Photoroom semble viser précisément cet équilibre.
Cette refonte visuelle s’accompagne de nouveaux flux de travail basés sur l’IA, capables de générer des fiches produits complètes et prêtes pour la marketplace, des images haute résolution et du contenu automatisé à une vitesse qui aurait semblé irréaliste il y a encore quelques années. Dans ce contexte, le logo devient moins une simple mise à jour esthétique qu’un signal fort indiquant que l’entreprise entre dans une nouvelle phase de sa croissance.
Certains des plus grands noms des logiciels de création ont connu des évolutions similaires. Adobe a peaufiné son identité à plusieurs reprises à mesure que ses produits passaient des applications de bureau à des écosystèmes créatifs basés sur le cloud, tandis que Canva a progressivement fait évoluer son image de marque en passant d’un simple outil de conception en ligne à une plateforme utilisée par les entreprises, les enseignants et les multinationales.
La refonte de Photoroom semble guidée par la même idée.
Il ne s’agit pas de simplement « Regardez notre nouveau logo ».
Plutôt : « Regardez ce que nous sommes devenus. »
Voilà une raison bien plus convaincante de changer d’image.
Les identités visuelles les plus réussies ne se contentent pas d’embellir une entreprise.

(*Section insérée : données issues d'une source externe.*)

(** X10: only [--gateway] has to be given: the run stops at the flag check,
    having done nothing but print the complaint, exactly when the command
    line leaves [--gateway] out or sets it or [--namespace] to the empty
    string; leaving [--namespace] or [--output] out is accepted. *)
Theorem gateway_flag_is_required (set : gmap string string) (w : World) :
  main (with_flags set w)
  = ([Println "Error: --gateway and --namespace are required"], Exit 1)
  ↔ set !! "gateway" = None ∨ set !! "gateway" = Some ""
    ∨ set !! "namespace" = Some "".
Proof.
  assert (bool_decide (w_gatewayName (with_flags set w) = ""
                       ∨ w_gatewayNs (with_flags set w) = "") = true
          ↔ set !! "gateway" = None ∨ set !! "gateway" = Some ""
            ∨ set !! "namespace" = Some "") as <-.
  { rewrite bool_decide_eq_true. simpl. unfold flag_value. simpl.
    destruct (set !! "gateway") as [g|], (set !! "namespace") as [n|]; simpl.
    all: naive_solver. }
  run_main; split; try done.
Qed.

(** X11: without [--namespace] the Gateway is fetched from namespace
    [default], and without [--output] the only file written is
    [envoy-xds.json]. *)
Theorem omitted_flags_take_their_defaults (set : gmap string string) (w : World) :
  (set !! "namespace" = None →
   ∀ c ns name, GetGateway c ns name ∈ trace (main (with_flags set w)) →
                ns = "default" ∧ set !! "gateway" = Some name)
  ∧ (set !! "output" = None →
     ∀ path data perm, WriteFile path data perm ∈ trace (main (with_flags set w)) →
                       path = "envoy-xds.json").
Proof.
  split.
  - intros Hns c ns name.
    assert (w_gatewayNs (with_flags set w) = "default") as Hdefault.
    { simpl. unfold flag_value. simpl. by rewrite Hns. }
    assert (w_gatewayName (with_flags set w) ≠ "" →
            set !! "gateway" = Some (w_gatewayName (with_flags set w))) as Hname.
    { simpl. unfold flag_value. simpl. by destruct (set !! "gateway"). }
    revert Hdefault Hname. generalize (with_flags set w). clear w. intros w.
    run_main; intros Hdefault Hname Hin; in_trace Hin.
    all: split; [done|]; apply Hname.
    all: match goal with
         | H : bool_decide _ = false |- _ => apply bool_decide_eq_false in H
         end; tauto.
  - intros Hout path data perm.
    assert (w_outputFile (with_flags set w) = "envoy-xds.json") as Hdefault.
    { simpl. unfold flag_value. simpl. by rewrite Hout. }
    revert Hdefault. generalize (with_flags set w). clear w. intros w.
    run_main; intros Hdefault Hin; in_trace Hin; done.
Qed.

End Completion.

(** * The further properties at concrete inputs *)

Import CommandLine.

(** The user lookup fails. *)
Lemma exit_is_of_flag_parse_or_status_one_after_a_report_witness :
  let w := world [AtUser] all_synced in
  (w_flag_Parse w = Some 1 ∧ trace (main w) = [])
  ∨ (w_flag_Parse w = None ∧ (1 : Z) = 1
     ∧ ∃ e, last (trace (main w)) = Some e ∧ is_report e = true).
Proof.
  intros w. apply (exit_is_of_flag_parse_or_status_one_after_a_report w 1).
  vm_compute. reflexivity.
Defined.

(** Everything succeeds: the stop channel is closed. *)
Lemma stop_channel_closed_iff_main_returns_witness :
  let w := world [] all_synced in
  CloseStopCh ∈ trace (main w) ∧ last (trace (main w)) = Some CloseStopCh.
Proof.
  intros w.
  assert (result (main w) = Val tt) as Hret by (vm_compute; reflexivity).
  split.
  - exact (proj2 (proj1 (stop_channel_closed_iff_main_returns w)) Hret).
  - exact (proj2 (stop_channel_closed_iff_main_returns w) Hret).
Defined.

(** Only the write fails. *)
Lemma write_failure_is_reported_witness :
  let w := world [AtWriteFile] all_synced in
  result (main w) = Exit 1
  ∧ last (trace (main w))
    = Some (Printf ("Error writing to output file %s: %v" +:+ LF)
              [w_outputFile w; "boom"])
  ∧ (CloseStopCh ∉ trace (main w))
  ∧ (∀ args, Printf ("Successfully wrote XDS to %s" +:+ LF) args
             ∉ trace (main w)).
Proof.
  intros w.
  apply (write_failure_is_reported w "envoy-xds.json" "{}" perm_0644 "boom").
  - apply (list_elem_of_lookup_2 _ 9). vm_compute. reflexivity.
  - vm_compute. reflexivity.
Defined.

(** The fetch of the demo run. *)
Lemma gateway_fetched_through_home_kubeconfig_witness :
  let w := world [] all_synced in
  ∃ usr, w_user_Current w = inr usr
         ∧ w_BuildConfigFromFlags w ""
             (w_filepath_Join w [HomeDir usr; ".kube"; "config"]) = None
         ∧ GatewayClientFor demo_config = GatewayClientFor (config_of w usr)
         ∧ "ns1" = w_gatewayNs w ∧ "g1" = w_gatewayName w.
Proof.
  intros w.
  apply (gateway_fetched_through_home_kubeconfig w
           (GatewayClientFor demo_config) "ns1" "g1").
  apply (list_elem_of_lookup_2 _ 0). vm_compute. reflexivity.
Defined.

(** The translator call of the demo run. *)
Lemma translator_called_on_fetched_gateway_witness :
  let w := world [] all_synced in
  let t := {| t_kubeClient := Some (KubeClientFor demo_config);
              t_gatewayClient := GatewayClientFor demo_config;
              t_listers := [Namespaces; Services; Secrets;
                            Gateways; HTTPRoutes; ReferenceGrants] |} in
  ∃ usr,
    w_user_Current w = inr usr
    ∧ t = translator_of w usr
    ∧ w_Gateways_Get w (t_gatewayClient t) (w_gatewayNs w) (w_gatewayName w)
      = inr g1
    ∧ first_synced w [Services; Gateways; HTTPRoutes] = Some 0%nat.
Proof.
  intros w t.
  apply (translator_called_on_fetched_gateway w t 0 g1).
  apply (list_elem_of_lookup_2 _ 5). vm_compute. reflexivity.
Defined.

(** Everything succeeds: the output was written. *)
Lemma main_returns_iff_every_step_succeeded_witness :
  let w := world [] all_synced in
  ∃ data, WriteFile (w_outputFile w) data perm_0644 ∈ trace (main w).
Proof.
  intros w.
  assert (result (main w) = Val tt) as Hret by (vm_compute; reflexivity).
  destruct (proj1 (main_returns_iff_every_step_succeeded w) Hret)
    as (usr & gw & tick & resources & data & Hfacts).
  exists data. apply Hfacts.
Defined.


(** An empty command line. *)
Lemma gateway_flag_is_required_witness :
  main (with_flags ∅ (world [] all_synced))
  = ([Println "Error: --gateway and --namespace are required"], Exit 1).
Proof.
  apply (proj2 (gateway_flag_is_required ∅ (world [] all_synced))).
  left. vm_compute. reflexivity.
Defined.

(** Only [--gateway g1] on the command line. *)
Lemma omitted_flags_take_their_defaults_witness :
  let w := with_flags {[ "gateway" := "g1" ]} (world [] all_synced) in
  GetGateway (GatewayClientFor demo_config) "default" "g1" ∈ trace (main w)
  ∧ "default" = "default"
  ∧ ({[ "gateway" := "g1" ]} : gmap string string) !! "gateway" = Some "g1".
Proof.
  intros w.
  assert (GetGateway (GatewayClientFor demo_config) "default" "g1"
          ∈ trace (main w)) as Hin.
  { apply (list_elem_of_lookup_2 _ 0). vm_compute. reflexivity. }
  split; [exact Hin|].
  refine (proj1 (omitted_flags_take_their_defaults
                   {[ "gateway" := "g1" ]} (world [] all_synced)) _ _ _ _ Hin).
  vm_compute. reflexivity.
Defined.

(** The core informer factory of the demo run. *)
Lemma informers_start_after_gateway_fetched_witness :
  let w := world [] all_synced in
  ∃ usr gw,
    w_user_Current w = inr usr
    ∧ w_Gateways_Get w (GatewayClientFor (config_of w usr))
        (w_gatewayNs w) (w_gatewayName w) = inr gw
    ∧ (CoreInformers (Some (KubeClientFor demo_config))
       = GatewayInformers (GatewayClientFor (config_of w usr))
       ∨ CoreInformers (Some (KubeClientFor demo_config))
         = CoreInformers (t_kubeClient (translator_of w usr))).
Proof.
  intros w.
  apply (informers_start_after_gateway_fetched w
           (CoreInformers (Some (KubeClientFor demo_config)))).
  apply (list_elem_of_lookup_2 _ 3). vm_compute. reflexivity.
Defined.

Elles expliquent sa vision avant même que quiconque ne lise un communiqué de presse ou n’ouvre une application. Le nouveau logo de Photoroom illustre parfaitement cela. Il abandonne l’image d’une application de retouche photo sophistiquée et s’affirme avec assurance comme celle d’une entreprise qui construit l’infrastructure visuelle du commerce piloté par l’IA.
Sur le papier, un changement subtil.
En pratique, il change presque tout.